So yesterday we got back from Zanzibar, a tiny island off the coast of Tanzania that sits in the beautiful teal water of the Indian Ocean. We got there on Sunday afternoon, flew in on a little plane that left from Arusha. It was amazing to look out the window of the airplane at waves crashing on green coral reefs, seeing really old little boats touring around the island, minarets from old mosques forming the skyline...ridiculous!
From the airport we took a taxi to a little hotel/hostel called the Mancha Lodge, which was kind of in the middle of Stonetown, the main island city. Stonetown was wonderful! It was built ages ago, during the heat of the slave and spice trade that ran from East Africa through the Indian Ocean. So many of the streets are narrow, too narrow for cars to pass. And the buildings are mostly concrete, with beautiful Arab-styled architecture. The windows, the roofs- all beautiful. Zanzibar is well known for its doors, strangely enough. The doors are all carved from this great heavy dark wood, and are very very ornate- be sure to check out our pictures of them when we can post them. Some have spikes coming straight out from the planks, this style was taken from the Indian style where the spikes are used to keep elephants from ramming into the door! Lucky for them, there are no elephants in Zanzibar. Lots of cats, though.

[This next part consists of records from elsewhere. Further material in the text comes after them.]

(** * Todo-App: the task list manager and the stopwatch of [src/App.tsx]

    The component keeps its state in React hooks and talks to one remote
    table through the Supabase client.  The development below embeds

    - JavaScript strings as sequences of UTF-16 code units, with
      [String.prototype.trim], [padStart] and the decimal [toString] of a
      non-negative integer;
    - the hook state as a record [AppState];
    - the four asynchronous handlers ([fetchTodos], [addTodo],
      [toggleComplete], [removeTodo]) as programs over the effects they
      perform: a query awaited from the remote store, a line written with
      [console.error], a reading of the wall clock, an uncaught
      [TypeError];
    - the stopwatch buttons and its one-second tick as state transformers.  *)

From Stdlib Require Import ZArith NArith Lia String Ascii.
From stdpp Require Import base option list sorting.
From Equations Require Import Equations.

Local Open Scope Z_scope.

(** ** JavaScript strings *)

Module JsString.

(** A string value is its sequence of UTF-16 code units. *)
Definition t : Type := list N.

(** The code units of an ASCII literal of the source. *)
Definition lit (s : string) : t :=
  List.map N_of_ascii (list_ascii_of_string s).

(** WhiteSpace and LineTerminator code points of ECMAScript, the ones
    [trim] strips: TAB, LF, VT, FF, CR, SP, NBSP, the Unicode space
    separators, LS, PS and the byte order mark. *)
Definition is_white_space (c : N) : bool :=
  ((9 <=? c) && (c <=? 13) ||
   (c =? 32) || (c =? 160) || (c =? 5760) ||
   (8192 <=? c) && (c <=? 8202) ||
   (c =? 8232) || (c =? 8233) || (c =? 8239) || (c =? 8287) ||
   (c =? 12288) || (c =? 65279))%N.

Fixpoint trimStart (s : t) : t :=
  match s with
  | c :: s' => if is_white_space c then trimStart s' else s
  | [] => []
  end.

Definition trimEnd (s : t) : t := rev (trimStart (rev s)).

(** [s.trim()] *)
Definition trim (s : t) : t := trimEnd (trimStart s).

(** [s.padStart(n, c)] for a one-unit filler [c]. *)
Definition padStart (n : nat) (c : N) (s : t) : t :=
  replicate (n - length s) c ++ s.

Definition digit (d : N) : N := (48 + d)%N.

(** The decimal digits of a positive integer, most significant first,
    in front of [acc]. *)
Equations digits (n : N) (acc : t) : t by wf (N.to_nat n) lt :=
  digits n acc with N.eq_dec n 0%N := {
    | left _ => acc
    | right _ => digits (n / 10)%N (digit (n mod 10)%N :: acc) }.
Next Obligation.
  assert (n / 10 < n)%N by (apply N.div_lt; lia). lia.
Qed.

(** [n.toString()] for an integer [n] of magnitude below 10^21, where
    the result is the plain decimal numeral. *)
Definition toString (n : Z) : t :=
  match n with
  | Z0 => [digit 0]
  | Zpos p => digits (Npos p) []
  | Zneg p => 45%N :: digits (Npos p) []
  end.

(** What a decimal numeral denotes; used to read results back. *)
Definition is_digit (c : N) : Prop := (48 <= c <= 57)%N.

Definition value (s : t) : Z :=
  fold_left (fun a c => 10 * a + (Z.of_N c - 48)) s 0.

End JsString.

(** ** The data model *)

(** [type Todo], a row of the remote table. *)
Module Todo.
Record t : Type := mk {
  id : Z;
  text : JsString.t;
  description : JsString.t;
  completed : bool;
  time : JsString.t
}.
End Todo.

(** The [useState] cells of [App].  An element of [todos] is [None] where
    the JavaScript array holds [undefined]; the declared type [Todo[]]
    promises there is none (see [well_typed]).  The clock cell
    [currentTime] is only displayed and is left out. *)
Record AppState : Type := mkApp {
  todos : list (option Todo.t);
  input : JsString.t;
  description : JsString.t;
  darkMode : bool;
  stopwatchTime : Z;
  isRunning : bool
}.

97% of the Zanzibar locals are Muslim, so five times a day we would hear the calls to prayer rising over the streets. The women there dress so beautifully, in all bright colors and bangles and sequins, it's really great. Even some of the more conservative women who wore burqas in addition to the ever-present headscarf- these were very ornate burqas.
We ate very well in Zanzibar- lots of fresh fish cooked with the wonderful local spices. Also, they had some of the best tea we've had since we were here. Our last day in Stonetown we took a half-day spice tour. We got picked up in a dalla dalla along with some other tourists and drove North up the island to a place where there was a good concentration of many of the different spices that used to be grown in abundance. We walked around this big garden/orchard where a guide showed us how the different spices are grown. We learned a lot-- turns out vanilla beans grow on parasitic vines that wrap around trees. Black pepper, red pepper, and white pepper all come from the same pepper tree. The pepper corns are originally green, and you get the different colors depending on what you do with the corn. Harvest them early and let them dry, you get black pepper. Take the husk off before you dry them, you get white pepper. Harvest the corns later, red pepper. Neat! We got to try a lot of different local fruits- jackfruit, cocoa pod, five different kinds of oranges, we smelled cardamon leaves and cinnamon bark, it was wonderful!
That last night we ate food from the street market- so fun! We got lobster and fish kebobs drank delicious sugar cane juice. It was such a different place, different from home but different also from the other places in Tanzania- such a wonderful experience!
Love you all, thanks for keeping up with us via this blog, and I can't wait to see you all back home!